It had been a long time coming and his parents had fought hard to get it. The chair cost more than $32,000 and the insurance companies wouldn’t cover it, so the family went to court. One insurer eventually agreed to pay for some components of the chair but not the whole thing. And then none of it mattered anyway. On Sept. 22, 2018, the Roberts’ doorbell rang and the chair was delivered. Also on Sept. 22, 2018, Carter died, just three months shy of his sixth birthday. He had been largely paralyzed for the final two years of his life. The family is only now beginning to pick their way through the horror of what happened.
“Our eight-year-old daughter believes she can speak to him,” says Carter’s mother Robin. “She was playing video games the other day and she’s looking up and going, ‘Carter are you seeing this? I need your help.’”

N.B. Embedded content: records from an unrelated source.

Lemma version_char_LF (x : N) : version_char x = true -> (x =? LF)%N = false.
Proof.
  intros Hx. destruct (N.eqb_spec x LF) as [->|]; [|reflexivity].
  discriminate Hx.
Qed.

End RegexFacts.

Section VersionPattern.
Import Re Mars.

Lemma version_tail (caps : captures) (pos : nat) (r : str) :
  rmatch (Cat (Chr LF) (Cat Eol Eps)) pos r caps (fun _ _ c => Some c) =
  if bool_decide (r = [LF]) || bool_decide (r = [LF; LF]) then Some caps
  else None.
Proof.
  cbn [rmatch].
  destruct r as [|y [|z [|w r]]]; try reflexivity;
    destruct (N.eqb_spec y LF) as [->|Hy]; try reflexivity;
    try (rewrite !bool_decide_eq_false_2 by congruence; reflexivity).
  - destruct (N.eqb_spec z LF) as [->|Hz]; [reflexivity|].
    rewrite !bool_decide_eq_false_2 by congruence. reflexivity.
Qed.

Lemma search_version_re (data : str) :
  search version_re data =
  option_map (fun t => {[ 1%nat := t ]}) (version_token data).
Proof.
  unfold version_re, seq. cbn [fold_right].
  rewrite search_anchored. unfold lit, seq. cbn [rmatch].
  rewrite rmatch_lit. unfold version_token.
  destruct (strip_prefix (text "ok ") data) as [rest|]; [|reflexivity].
  cbn [rmatch]. destruct rest as [|x s]; [reflexivity|].
  cbn [span]. destruct (version_char x) eqn:Hx; [|reflexivity].
  rewrite greedy_span.
  2:{ intros pos y s' Hy. cbn [rmatch]. now rewrite (version_char_LF _ Hy). }
  pose proof (span_app version_char s) as Hs.
  destruct (span version_char s) as [t r]; simpl in Hs. cbn [fst snd].
  pose proof (version_tail (<[1%nat := x :: t]> ∅) 0 r) as Htail.
  cbn [rmatch] in Htail |- *.
  replace (take _ (x :: s)) with (x :: t).
  - rewrite Htail. now destruct (bool_decide _ || bool_decide _).
  - rewrite Hs. simpl.
    replace (length t - 0)%nat with (length t) by lia.
    now rewrite take_app_length.
Qed.

End VersionPattern.

Section VersionToken.
Import Re Mars.

Lemma version_token_Some (data t : str) :
  version_token data = Some t <->
  (data = text "ok " ++ t ++ [LF] \/ data = text "ok " ++ t ++ [LF; LF])
  /\ t <> [] /\ forallb version_char t = true.
Proof.
  unfold version_token. split.
  - destruct (strip_prefix (text "ok ") data) as [rest|] eqn:Hp; [|discriminate].
    apply strip_prefix_Some in Hp.
    pose proof (span_app version_char rest) as Happ.
    pose proof (span_prefix version_char rest) as Hall.
    destruct (span version_char rest) as [t' r]; simpl in Happ, Hall.
    destruct t' as [|x t']; [discriminate|].
    destruct (bool_decide (r = [LF]) || bool_decide (r = [LF; LF])) eqn:Hr;
      [|discriminate].
    intros [= <-]. subst data rest.
    apply orb_true_iff in Hr as [Hr | Hr]; apply bool_decide_eq_true_1 in Hr;
      subst r; repeat split; auto; discriminate.
  - intros (Hdata & Hne & Hall).
    assert (Hspan : forall r, stops version_char r ->
                span version_char (t ++ r) = (t, r))
      by (intros r; now apply span_unique).
    destruct Hdata as [-> | ->]; rewrite strip_prefix_app, Hspan by reflexivity;
      (destruct t as [|x t]; [congruence|]); reflexivity.
Qed.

By any measure, the Roberts family of Richmond, Va. was spectacularly unlucky. They lost their son to a disease that science first recognized only in 2012. It’s new enough that it didn’t even have a formally accepted name until 2014. When it got one, it was one of those names that is more or less just a clinical description of what the disease is: acute flaccid myelitis (AFM), a sudden inflammation of spinal tissue resulting in flaccid paralysis of the muscles of the limbs, neck, face and often diaphragm. It’s a lot like polio but it’s not polio; it’s a little like meningitis and Guillain-Barré syndrome but it’s not them either.
Ilana Panich-Linsman for TIMEBraden’s nurse and mother set him up for treatment.
Indeed, no one knows exactly what it is. For the moment it remains rare: In the U.S., where AFM is closely tracked, the disease attacks fewer than one in a million people even in peak years, and it very rarely kills. But in the past seven years, it’s been striking more and killing more, and there is a tick-tock certainty to when it will hit next. As with polio, AFM is seasonal—though unlike polio, it arrives in late summer and early to mid fall, rather than in the spring and summer. Also unlike polio, it runs in an every-other-year cycle, peaking in even-numbered years.
While spotty outbreaks of AFM have been retrospectively diagnosed in the U.S. from 2005 to 2012, it was in 2014 that the disease established its current pattern. That year, there were 120 confirmed cases scattered around the country; in 2015, the total fell to 22 cases; it climbed again in 2016 to 149 cases; fell again in 2017 to 35 cases and jumped back up last year to 201 cases. So far in 2019, there have been 20 cases of AFM in nine states.
Now, as an even-numbered year inevitably approaches, there is a growing feeling of looming menace. When 2020 arrives—and then 2022 and 2024 and on into the future—more and more children are destined to be claimed, unless science gets a handle on the disease fast.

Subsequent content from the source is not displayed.